Polisi di depannya memainkan bolpoin di atas meja sembari berdecak dan mendengungkan sesuatu yang terdengar seperti 'anak muda jaman sekarang' dan menyuruh Jungkook menjalani tes urin. Sukses membuat pemuda bermata besar itu mengerenyit tak terima, "Aku menolak! Tolong ya, pak polisi! Aku cuma minum sedikit, memangnya ada yang salah? Lagipula usiaku sudah mencukupi untuk masuk kesana kan? Benar tidak?"
Polisi itu hanya mengangguk-angguk acuh dan tetap sibuk menulis.
"Aku mau pulang," Jungkook meraih kotak kecil di tepi meja kemudian mengaduk-aduk isinya sambil mengerutkan kening. Taehyung pernah membuatnya berjanji untuk berhenti merokok, kecuali saat Jungkook mulai melempar benda-benda di dapur sebagai pelampiasan stres atau ketika dirinya nyaris meremukkan permukaan dinding akibat tumpukan tugas kuliah yang tak habis-habis. Dan oke, sekarang adalah waktu yang tepat untuk mengaku bahwa suasana hati Jungkook sedang tidak bagus. Lagipula selama Taehyung tidak tahu, dia akan aman.

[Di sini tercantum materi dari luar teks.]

Lemma dict_get_set_other k k' v d :
  k <> k' -> dict_get k' (dict_set k v d) = dict_get k' d.
Proof.
  intros Hne. induction d as [|[k0 v0] d IH]; simpl.
  - destruct (k =? k') eqn:E; [apply String.eqb_eq in E; contradiction | reflexivity].
  - destruct (k0 =? k) eqn:E; simpl.
    + apply String.eqb_eq in E; subst k0.
      destruct (k =? k') eqn:E'; [apply String.eqb_eq in E'; contradiction | reflexivity].
    + rewrite IH; reflexivity.
Qed.

Lemma dict_set_same_value k v d : dict_get k d = Some v -> dict_set k v d = d.
Proof.
  induction d as [|[k' v'] d IH]; simpl; [discriminate|].
  destruct (k' =? k)%string eqn:E; intros H.
  - congruence.
  - rewrite IH; auto.
Qed.

Lemma get_default_set_other k k' v d x :
  k <> k' -> get_default (dict_set k v d) k' x = get_default d k' x.
Proof.
  intros H. unfold get_default. rewrite dict_get_set_other; auto.
Qed.

(** ** The completion state machine *)

Lemma docent_present_dict (r : GalleryItem.t) :
  isinstance_dict (GalleryItem.docent_message r) = true ->
  truthy (GalleryItem.docent_present r) = truthy (GalleryItem.docent_message r).
Proof.
  unfold GalleryItem.docent_present, py_and. intros H. rewrite H.
  destruct (truthy (GalleryItem.docent_message r)) eqn:E; simpl;
    rewrite ?E; simpl; rewrite ?E; auto.
Qed.
(** * A shallow embedding of [modules/dice/dice.py]

    The dice-notation interpreter of the bot: five item classes ([Dice],
    [FudgeDice], [BonusPunishDice], [WODDice], [DXDice]), each with a
    constructor ([__init__] calling [get_args]) and a [roll] method, plus the
    shared number formatter [fmt_num].

    Conventions of the embedding.
    - Python [int] is [Z]; list indices and loop counters that come from
      [range] are [nat]; Python [str] is [string].  Notation strings are taken
      to be ASCII (one [ascii] per character), so [len] is [String.length].
    - The four [Config] values are passed explicitly as a record.
    - [core.utils.random.Random] is an external collaborator: it is a type
      class [RandomSource] over an abstract source state, threaded through
      every [roll].
    - Exceptions are the [Raise] outcome of [Res]; a [while] loop runs on
      fuel and reports [Running] when the fuel is used up before the loop
      condition turns false. *)

From Stdlib Require Import ZArith List String Ascii Bool Lia Arith Permutation Sorted.
Import ListNotations.

Local Open Scope string_scope.
Local Open Scope Z_scope.

(** ** Python primitives on strings and integers *)

Module Py.

Definition is_digit (c : ascii) : bool :=
  let n := nat_of_ascii c in ((48 <=? n) && (n <=? 57))%nat.

Definition is_lower (c : ascii) : bool :=
  let n := nat_of_ascii c in ((97 <=? n) && (n <=? 122))%nat.

Definition upper_char (c : ascii) : ascii :=
  if is_lower c then ascii_of_nat (nat_of_ascii c - 32) else c.

(** [s.upper()] *)
Fixpoint upper (s : string) : string :=
  match s with
  | EmptyString => EmptyString
  | String c r => String (upper_char c) (upper r)
  end.

(** [len(s)] *)
Definition len (s : string) : Z := Z.of_nat (String.length s).

(** [c in s] for a one-character [c] *)
Fixpoint contains (c : ascii) (s : string) : bool :=
  match s with
  | EmptyString => false
  | String a r => Ascii.eqb a c || contains c r
  end.

(** [re.search("[^...]", s)] for a character class given as a predicate:
    is there a character outside the class? *)
Fixpoint search_outside (allowed : ascii -> bool) (s : string) : bool :=
  match s with
  | EmptyString => false
  | String a r => negb (allowed a) || search_outside allowed r
  end.

(** If [p] is a prefix of [s], what follows it. *)
Fixpoint strip_prefix (p s : string) : option string :=
  match p, s with
  | EmptyString, _ => Some s
  | String a p', String b s' => if Ascii.eqb a b then strip_prefix p' s' else None
  | String _ _, EmptyString => None
  end.

Fixpoint replace_fuel (fuel : nat) (old new s : string) : string :=
  match fuel with
  | O => s
  | S f =>
      match strip_prefix old s with
      | Some rest => new ++ replace_fuel f old new rest
      | None =>
          match s with
          | EmptyString => EmptyString
          | String a r => String a (replace_fuel f old new r)
          end
      end
  end.

(** [s.replace(old, new)] for a non-empty [old]: leftmost occurrences,
    not overlapping.  Each step consumes at least one character of [s]. *)
Definition replace (old new s : string) : string :=
  match old with
  | EmptyString => s
  | _ => replace_fuel (String.length s) old new s
  end.

(** [s.split(c)] for a one-character separator: never the empty list. *)
Fixpoint split (c : ascii) (s : string) : list string :=
  match s with
  | EmptyString => [EmptyString]
  | String a r =>
      if Ascii.eqb a c then EmptyString :: split c r
      else match split c r with
           | [] => [String a EmptyString]
           | h :: t => String a h :: t
           end
  end.

(** [s.partition(c)] for a one-character separator. *)
Fixpoint partition (c : ascii) (s : string) : string * string * string :=
  match s with
  | EmptyString => (EmptyString, EmptyString, EmptyString)
  | String a r =>
      if Ascii.eqb a c then (EmptyString, String c EmptyString, r)
      else let '(h, m, t) := partition c r in
           if contains c r then (String a h, m, t)
           else (String a r, EmptyString, EmptyString)
  end.

(** The longest prefix of decimal digits, and the rest: what [\d+] or [\d*]
    consumes (greedy). *)
Fixpoint span_digits (s : string) : string * string :=
  match s with
  | EmptyString => (EmptyString, EmptyString)
  | String a r =>
      if is_digit a then let (d, t) := span_digits r in (String a d, t)
      else (EmptyString, s)
  end.

Fixpoint all_digits (s : string) : bool :=
  match s with
  | EmptyString => true
  | String a r => is_digit a && all_digits r
  end.

Definition digit_val (c : ascii) : Z := Z.of_nat (nat_of_ascii c - 48).

Fixpoint int_acc (acc : Z) (s : string) : Z :=
  match s with
  | EmptyString => acc
  | String a r => int_acc (10 * acc + digit_val a) r
  end.

(** [int(s)]: [Some] for a non-empty run of decimal digits with an optional
    sign before it, [None] (Python's [ValueError]) otherwise.  The blanks
    around a number and the underscores inside one, which [int] would also
    accept, cannot reach it: neither the alphabet checks of the parsers nor
    [str] of an [int] produce them.  The ceiling that recent Python versions
    put on the number of digits [int] converts is not modelled. *)
Definition int_digits (s : string) : option Z :=
  match s with
  | EmptyString => None
  | _ => if all_digits s then Some (int_acc 0 s) else None
  end.

Definition int (s : string) : option Z :=
  match s with
  | String "-" r => option_map Z.opp (int_digits r)
  | String "+" r => int_digits r
  | _ => int_digits s
  end.

Definition digit_char (d : Z) : ascii := ascii_of_nat (48 + Z.to_nat d).

Fixpoint str_pos_fuel (fuel : nat) (n : Z) (acc : string) : string :=
  match fuel with
  | O => acc
  | S f =>
      let acc' := String (digit_char (n mod 10)) acc in
      if n <? 10 then acc' else str_pos_fuel f (n / 10) acc'
  end.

"Bisa tenang sedikit?" polisi itu menjulurkan tangan dan mengambil kotak tersebut dari jari-jari Jungkook, "Apa kau butuh sesuatu dari sini?"
"Rokok."
"Apa?"
"Rokok!"
Kerut aneh di kening polisi itu membuat Jungkook ingin melempar sepatunya sambil merutuk. Baiklah, banyak orang berkata bila dia memiliki wajah cantik, senyum yang manis, atau sebutan lain yang sepertinya mampu membuat cuping telinga Jungkook berdarah-darah. Tapi demi Tuhan, dia bukanlah anak perempuan atau gadis sekolah menengah dengan potongan rambut menyerupai grup idola yang sedang digandrungi. Tubuhnya tinggi menjulang, lengan kokohnya sanggup membanting meja dan sofa tanpa susah payah. Juga sekedar mengingatkan, usianya akan menginjak dua puluh satu pekan depan. Serius. Persetan dengan tes urin, pendeteksi alkohol, atau apalah itu.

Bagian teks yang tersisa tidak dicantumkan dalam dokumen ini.